As the early attendees of the day gathered around, ‘Just Jane’ burst into song as it was started up for the first run of the day. Being in such close proximity to one of the finest looking and sounding aircraft of all time is a very special moment and one that gets even better as the wingtip passes by just feet away. With the Lancaster going about its business out on the airfield you can’t help but smile as the surrounding air is filled with short sharp bursts of power and the birds flying away as the dark silhouette of a Lancaster approaches them. Sadly, on the first run the port outer engine developed a fault and had to be shut down – a truly heart wrenching sight to see a Lancaster come home on three. Thankfully the problem was rectified in time for the second run of the day.

Following the same pattern as the first run, the aircraft again performed its taxi run as the growing crowd watched in awe despite the driving rain. Another fine sight of a Lancaster kicking up spray as the power was poured on during a quicker run, water streaming of the aircrafts surfaces like tears to those who were lost. Almost as soon as it had started the rain was gone and a fantastic rainbow welcomed ‘Just Jane’ back to the dispersal in preparation for the highlight of the day, the night run.

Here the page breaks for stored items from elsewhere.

(* ===== verification/SchedInv.v ===== *)
(** * Tasks come and go: the counts of files follow them *)
From S2P Require Import Prelude P9Msg Pipe Kst Hoare Cons Fs FsSys FsInv FsAcct FsSpec Sched.

Local Open Scope Z_scope.

(** The descriptors a row of the table stands for. *)
Definition own (x : bool * list (option FD)) : list FD := if x.1 then omap id x.2 else [].

Section rows.
Implicit Types (τ : tabs).

Lemma fds_row τ c x x' A B :
  τ !! c = Some x → A ++ own x ≡ₚ B ++ own x' → A ++ fds τ ≡ₚ B ++ fds (<[c := x']> τ).
Proof.
  intros Hi HP. rewrite insert_take_drop by (by eapply lookup_lt_Some).
  rewrite <- (take_drop_middle τ c _ Hi) at 1. unfold fds. rewrite !bind_app, !bind_cons.
  change (if x.1 then omap id x.2 else []) with (own x). change (if x'.1 then omap id x'.2 else []) with (own x').
  generalize (take c τ ≫= (λ x : bool * list (option FD), if x.1 then omap id x.2 else [])) as P.
  generalize (drop (S c) τ ≫= (λ x : bool * list (option FD), if x.1 then omap id x.2 else [])) as Q.
  intros Q P. transitivity (P ++ (A ++ own x) ++ Q); [solve_Permutation|]. rewrite HP. solve_Permutation.
Qed.

Lemma shape_row τ c x x' : τ !! c = Some x → length x'.2 = length x.2 → shape τ → shape (<[c := x']> τ).
Proof.
  intros Hc Hl [H1 H2]. split; [by rewrite length_insert|]. apply Forall_insert; [done|]. rewrite Hl.
  by apply (Forall_lookup_1 _ _ _ _ H2 Hc).
Qed.

Lemma shape_len τ c x : shape τ → τ !! c = Some x → length x.2 = NFDS.
Proof. intros [_ H] Hc. by apply (Forall_lookup_1 _ _ _ _ H Hc). Qed.

Lemma first_state_spec st ts : ∀ k j, first_state st ts k = Some j →
  (k ≤ j)%nat ∧ ∃ t, ts !! (j - k)%nat = Some t ∧ state t = st.
Proof.
  induction ts as [|t ts IH]; intros k j; simpl; [done|]. destruct (decide (state t = st)).
  - intros [= ->]. rewrite Nat.sub_diag. split; [lia|]. by exists t.
  - intros H. apply IH in H as (Hle & u & Hu & Es). split; [lia|].
    replace (j - k)%nat with (S (j - S k)) by lia. by exists u.
Qed.

Lemma omap_replicate_None k : omap id (replicate k (None : option FD)) = [].
Proof. by induction k. Qed.
End rows.

Lemma forM_seq_hoare {S} (J : nat → S → Prop) (body : nat → M S unit) n : ∀ a,
  (∀ k, (a ≤ k < a + n)%nat → hoare (J k) (body k) (λ _, J (Datatypes.S k))) →
  hoare (J a) (forM (seq a n) body) (λ _, J (a + n)%nat).
Proof.
  induction n as [|n IH]; intros a H; cbn [seq forM].
  - rewrite Nat.add_0_r. by apply hoare_ret.
  - eapply hoare_bind; [apply H; lia|]. intros []. replace (a + Datatypes.S n)%nat with (Datatypes.S a + n)%nat by lia.
    apply IH. intros k Hk. apply H. lia.
Qed.

Section tasks.
Context {X : Type} {api : P9Api X} {mm : MmApi X}.
Context (n i : nat) (Hn : (Z.of_nat n ≤ 60000)).
Notation St := (St (X := X)).
Notation Acct := (Acct (X := X) n i).
Notation Inv := (Inv (X := X) n i).

(** Rewriting one task, seen in its row. *)
Lemma upd_tsk_row L τ c g x x' :
  τ !! c = Some x → (∀ t, tab t = x → tab (g t) = x') →
  hoare (St L τ i) (upd_tsk c g) (λ _, St L (<[c := x']> τ) i).
Proof.
  intros Hc Hg. apply hoare_modify. intros s (HA & HB & HC). split_and!; [done| |done]. simpl.
  rewrite <- HB. apply list_eq. intros j. rewrite list_lookup_fmap. destruct (decide (c = j)) as [<-|Hne].
  - rewrite <- HB, list_lookup_fmap in Hc. rewrite list_lookup_alter_eq.
    destruct (k_tasks s !! c) as [t|] eqn:Et; [|done]. injection Hc as Hc. simpl.
    rewrite list_lookup_insert_eq; [by rewrite (Hg t)|]. rewrite length_fmap. by eapply lookup_lt_Some.
  - by rewrite list_lookup_alter_ne, list_lookup_insert_ne, list_lookup_fmap.
Qed.

Lemma upd_tsk_same L τ c g x :
  τ !! c = Some x → (∀ t, tab t = x → tab (g t) = x) → pres (St L τ i) (upd_tsk c g).
Proof.
  intros Hc Hg. eapply hoare_post; [by eapply upd_tsk_row|]. intros a s. by rewrite list_insert_id.
Qed.

(** A new task: alive, with an empty table. *)
Lemma alloc_user_task_spec τ L :
  shape τ →
  hoare (St L τ i) alloc_user_task (λ r s, match r with
    | Some c => ∃ x, τ !! c = Some (false, x) ∧ St L (<[c := (true, replicate NFDS None)]> τ) i s
    | None => St L τ i s
    end).
Proof.
  intros Hsh s r s' HS. unfold alloc_user_task, bind at 1, get.
  destruct (first_state Free (k_tasks s) 0) as [c|] eqn:Ec; [|by intros [= <- <-]].
  apply first_state_spec in Ec as (_ & t & Ht & Est). rewrite Nat.sub_0_r in Ht.
  assert (τ !! c = Some (false, t_files t)) as Hc.
  { destruct HS as (_ & <- & _). rewrite list_lookup_fmap, Ht. simpl. unfold tab, live. by rewrite Est. }
  assert (length (t_files t) = NFDS) as Hlen by (by apply (shape_len τ c (false, t_files t))).
  assert (c < length τ)%nat as Hlt by (by eapply lookup_lt_Some).
  revert s r s' HS Ht. enough (hoare (λ s, St L τ i s ∧ k_tasks s !! c = Some t)
    (upd_tsk c (λ t, set_pid (wrap 16 (Z.of_nat c)) (set_state Used t)) ;;;
     on_x (mm_new c) ;;; upd_tsk c (λ t, set_files (replicate (length (t_files t)) None) t) ;;; ret (Some c))
    (λ r s, match r with
    | Some c => ∃ x, τ !! c = Some (false, x) ∧ St L (<[c := (true, replicate NFDS None)]> τ) i s
    | None => St L τ i s
    end)) as H by (intros s r s' HS Ht E; by apply (H s r s')).
  apply (hoare_bind _ _ _ (λ _, St L (<[c := (true, t_files t)]> τ) i)).
  { apply (hoare_conseq _ (St L τ i) _ _ (λ _, St L (<[c := (true, t_files t)]> τ) i)); [|by intros s [? _]|done].
    apply upd_tsk_row with (false, t_files t); [done|]. intros u Hu. unfold tab in *. simpl. by injection Hu as _ ->. }
  intros []. eapply hoare_bind; [apply on_x_pres|]. intros [].
  eapply hoare_bind.
  { apply upd_tsk_row with (x := (true, t_files t)) (x' := (true, replicate NFDS None)); [by apply list_lookup_insert_eq|].
    intros u Hu. unfold tab, live in *. simpl. injection Hu as -> ->. by rewrite Hlen. }
  intros []. apply hoare_ret. intros s HS. exists (t_files t). split; [done|]. by rewrite list_insert_insert_eq in HS.
Qed.

(** The child's table while [fork] fills it: from [k] on it is empty. *)
Definition Dup (fs : list (option FD)) (c : nat) (lost : list FD) (k : nat) (s : KSt X) : Prop :=
  ∃ τ cf, St (fds τ ++ lost) τ i s ∧ shape τ ∧ τ !! i = Some (true, fs) ∧ τ !! c = Some (true, cf) ∧
    ∀ m, (k ≤ m < NFDS)%nat → cf !! m = Some None.

Lemma dup_step fs c lost k :
  c ≠ i → (length lost ≤ n)%nat → (k < NFDS)%nat →
  hoare (Dup fs c lost k)
    (let! o := fd_at (Z.of_nat k) in
     match o with
     | Some _ => let! f := dup_file (Z.of_nat k) in upd_tsk c (set_fd k (Some f))
     | None => ret tt
     end) (λ _, Dup fs c lost (S k)).
Proof using Hn.
  intros Hci Hl Hk. apply hoare_ex. intros τ. apply hoare_ex. intros cf s a s' (HS & Hsh & Hi & Hc & He). revert s a s' HS.
  eapply hoare_bind; [by apply (fd_at_St n i Hn _ τ fs)|]. intros o. apply hoare_pure. intros _. destruct o as [d0|].
  - eapply hoare_bind; [by apply (dup_file_hoare n i Hn fs)|]. intros d.
    eapply hoare_post.
    { apply upd_tsk_row with (x := (true, cf)) (x' := (true, <[k := Some d]> cf)); [done|].
      intros t Ht. unfold tab, live in *. simpl. by injection Ht as -> ->. }
    intros a s (HA & HB & HC). exists (<[c := (true, <[k := Some d]> cf)]> τ), (<[k := Some d]> cf).
    assert (c < length τ)%nat by (by eapply lookup_lt_Some). split_and!.
    + split; [|done]. eapply acctL_perm; [|reflexivity|exact HA].
      change (d :: fds τ ++ lost) with (([d] ++ fds τ) ++ lost). apply Permutation_app_tail. symmetry.
      apply (fds_row τ c (true, cf) _ [d] []); [done|]. apply (table_update cf k None (Some d)). apply He. lia.
    + eapply shape_row; [done| |done]. cbn. by rewrite length_insert.
    + by rewrite list_lookup_insert_ne.
    + by apply list_lookup_insert_eq.
    + intros m Hm. rewrite list_lookup_insert_ne by lia. apply He. lia.
  - apply hoare_ret. intros s HS. exists τ, cf. split_and!; try done. intros m Hm. apply He. lia.
Qed.

Lemma dup_files_spec fs c lost :
  c ≠ i → (length lost ≤ n)%nat → hoare (Dup fs c lost 0) (dup_files c) (λ _, Dup fs c lost NFDS).
Proof using Hn.
  intros Hci Hl. unfold dup_files.
  apply (hoare_bind _ _ _ (λ t s, Dup fs c lost 0 s ∧ length (t_files t) = NFDS)).
  { intros s t s' (τ & cf & HS & Hsh & Hi & Hr) E.
    destruct (cur_task_St n i Hn _ τ fs Hi s t s' HS E) as [HS' Ef]. split; [by exists τ, cf|].
    rewrite Ef. by apply (shape_len τ i (true, fs)). }
  intros t. apply hoare_pure. intros ->. apply (forM_seq_hoare (Dup fs c lost)).
  intros k Hk. apply dup_step; [done|done|unfold NFDS in *; lia].
Qed.

Lemma fork_Inv : pres Inv fork.
Proof using Hn.
  apply hoare_ex. intros fs. unfold fork.
  apply (hoare_bind _ _ _ (λ _, Acct fs)); [apply reg_A|]. intros flags.
  apply (hoare_bind _ _ _ (λ _, Acct fs)); [apply pres_assert|]. intros [].
  apply (hoare_bind _ _ _ (λ _, Acct fs)); [apply reg_A|]. intros tidptr.
  eapply hoare_bind; [apply cur_Acct|]. intros me. apply hoare_pure. intros ->.
  apply Acct_open; [done|]. intros τ lost Hsh Hl Hi.
  eapply hoare_bind; [by apply alloc_user_task_spec|]. intros [c|]; [|apply hoare_ret; intros s HS; by exists fs, τ, lost].
  apply hoare_ex. intros x s a s' [Hc HS]. revert s a s' HS.
  assert (c ≠ i) as Hci by congruence. assert (c < length τ)%nat as Hlt by (by eapply lookup_lt_Some).
  set (τ1 := <[c := (true, replicate NFDS None)]> τ).
  assert (τ1 !! c = Some (true, replicate NFDS None)) as Hc1 by (by apply list_lookup_insert_eq).
  assert (τ1 !! i = Some (true, fs)) as Hi1 by (unfold τ1; by rewrite list_lookup_insert_ne).
  eapply hoare_bind; [apply cur_task_pres|]. intros t0.
  eapply hoare_bind; [apply pres_unwrap|]. intros d.
  eapply hoare_bind; [by eapply upd_tsk_same|]. intros [].
  eapply hoare_bind; [apply on_x_pres|]. intros [].
  apply (hoare_bind _ _ _ (λ _, Dup fs c lost NFDS)).
  { apply (hoare_conseq _ (Dup fs c lost 0) _ _ (λ _, Dup fs c lost NFDS)); [by apply dup_files_spec| |done]. intros s (HA & HB & HC). exists τ1, (replicate NFDS None).
    split_and!; [|apply (shape_row τ c (false, x)); [done|symmetry; by apply (shape_len τ c (false, x))|done]|done|done|].
    - split; [|done]. eapply acctL_perm; [|reflexivity|exact HA]. apply Permutation_app_tail. symmetry.
      apply (fds_row τ c (false, x) _ [] []); [done|]. done.
    - intros m Hm. apply lookup_replicate_2. lia. }
  intros []. apply hoare_ex. intros τ2. apply hoare_ex. intros cf s a s' (HS & Hsh2 & Hi2 & Hc2 & _) E.
  exists fs, τ2, lost. split; [|done]. revert s a s' HS E.
  change (pres (St (fds τ2 ++ lost) τ2 i)
    (let! t := cur_task in
     upd_tsk c (λ ct, set_regs (<[0%nat := 0]> (regs t)) (set_umem (umem t) ct)) ;;;
     upd_tsk c (set_state Ready) ;;; upd_tsk c (set_parent (Some i)) ;;;
     let! ct := get_tsk c in
     (if negb (Z.land flags CLONE_CHILD_SETTID =? 0) then user_write tidptr (le_bytes 4 (pid ct)) else ret tt) ;;;
     (if negb (Z.land flags CLONE_CHILD_CLEARTID =? 0) then upd_tsk c (set_tid (Some tidptr)) else ret tt) ;;;
     ret (pid ct))).
  assert (∀ g, (∀ t, live t = true → live (g t) = true ∧ t_files (g t) = t_files t) → pres (St (fds τ2 ++ lost) τ2 i) (upd_tsk c g)) as Hu.
  { intros g Hg. eapply upd_tsk_same; [done|]. intros t Ht. unfold tab in *. injection Ht as H1 <-.
    destruct (Hg t H1) as [-> ->]. done. }
  unfold get_tsk. pres_auto; apply Hu; done.
Qed.

(** *** [exit]: the descriptors from [k] on are still open, the failed ones are lost *)
Definition Closing (τ : tabs) (fs : list (option FD)) (lost0 : list FD) (b k : nat) (s : KSt X) : Prop :=
  ∃ lost, (length lost ≤ length lost0 + b * k)%nat ∧ St (omap id (drop k fs) ++ fds (<[i := (false, fs)]> τ) ++ lost) τ i s.

Definition never_refuses : Prop := ∀ h (x : X) r x', p9_close h x = Done (r, x') → r = Some tt.

Lemma hoare_True {S A} (P : S → Prop) (m : M S A) : hoare P m (λ _ _, True).
Proof. done. Qed.

Lemma file_close_agrees P j r w : never_refuses → hoare P (file_close j r w) (λ o (_ : KSt X), o = Some tt).
Proof.
  intros Hnr. unfold file_close, close_last. eapply hoare_bind; [apply hoare_True|]. intros f.
  destruct (rc f =? 0); [by apply hoare_ret|]. eapply hoare_bind; [apply hoare_True|]. intros [].
  destruct (rc f =? 1); (eapply hoare_bind; [apply hoare_True|]; intros []); [|by apply hoare_ret].
  eapply hoare_bind; [apply hoare_True|]. intros g. destruct (kind g) as [| |h| |p]; try apply hoare_fail; try by apply hoare_ret.
  apply (hoare_bind _ _ _ (λ o _, o = Some tt)).
  - intros s o s' _. unfold on_x. destruct (p9_close h (k_x s)) as [[q x]|] eqn:E; [|done]. intros [= <- <-]. by eapply Hnr.
  - intros [[]|]; [apply hoare_then_ret; intros ? ? ? _ _; done|]. by intros s ? ? [=].
Qed.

With aircraft in place the final run, the anticipation grew along with the crowds as the ground crew moved like ghosts around the darkened airframe in preparation. Before long the cold November air silence was broken by the roar of NX611s number one Merlin bursting into life, accompanied by spits of blue flames from the exhaust stubs. Soon all four of the heavenly sounding engines with running in harmony – a salute to men as young as 19 climbing aboard these beasts of war and flying them into the heat of battle.

With a blast of power, ‘Just Jane’ trundled off into the distance becoming a ghost with the only clue it was still there being the engine noise. Before long a steady crescendo rose from the dark as ‘Just Jane’ slowly remerged and returned to the dispersal. Stopping on the way for the crowds to take pictures, Jon Sully, the pilot for the day’s runs, opened the throttles once again with sparks spitting out from the hard working engines. After a last burst of power, ‘Just Jane’ moved slowly to her final spot for the night before the four Merlins were shut down and silence once again prevailed over East Kirkby to be broken by the fantastic applause from the smiling, albeit cold crowd before the finale of the night was one of the biggest fireworks display in the UK bringing a fantastic days entertainment to an end with a bang.

What else could people want? Up close and personal with a Lancaster, the heavenly sound of four Rolls Royce Merlins not once but three times, a fantastic event with lots to do and see and all for £10!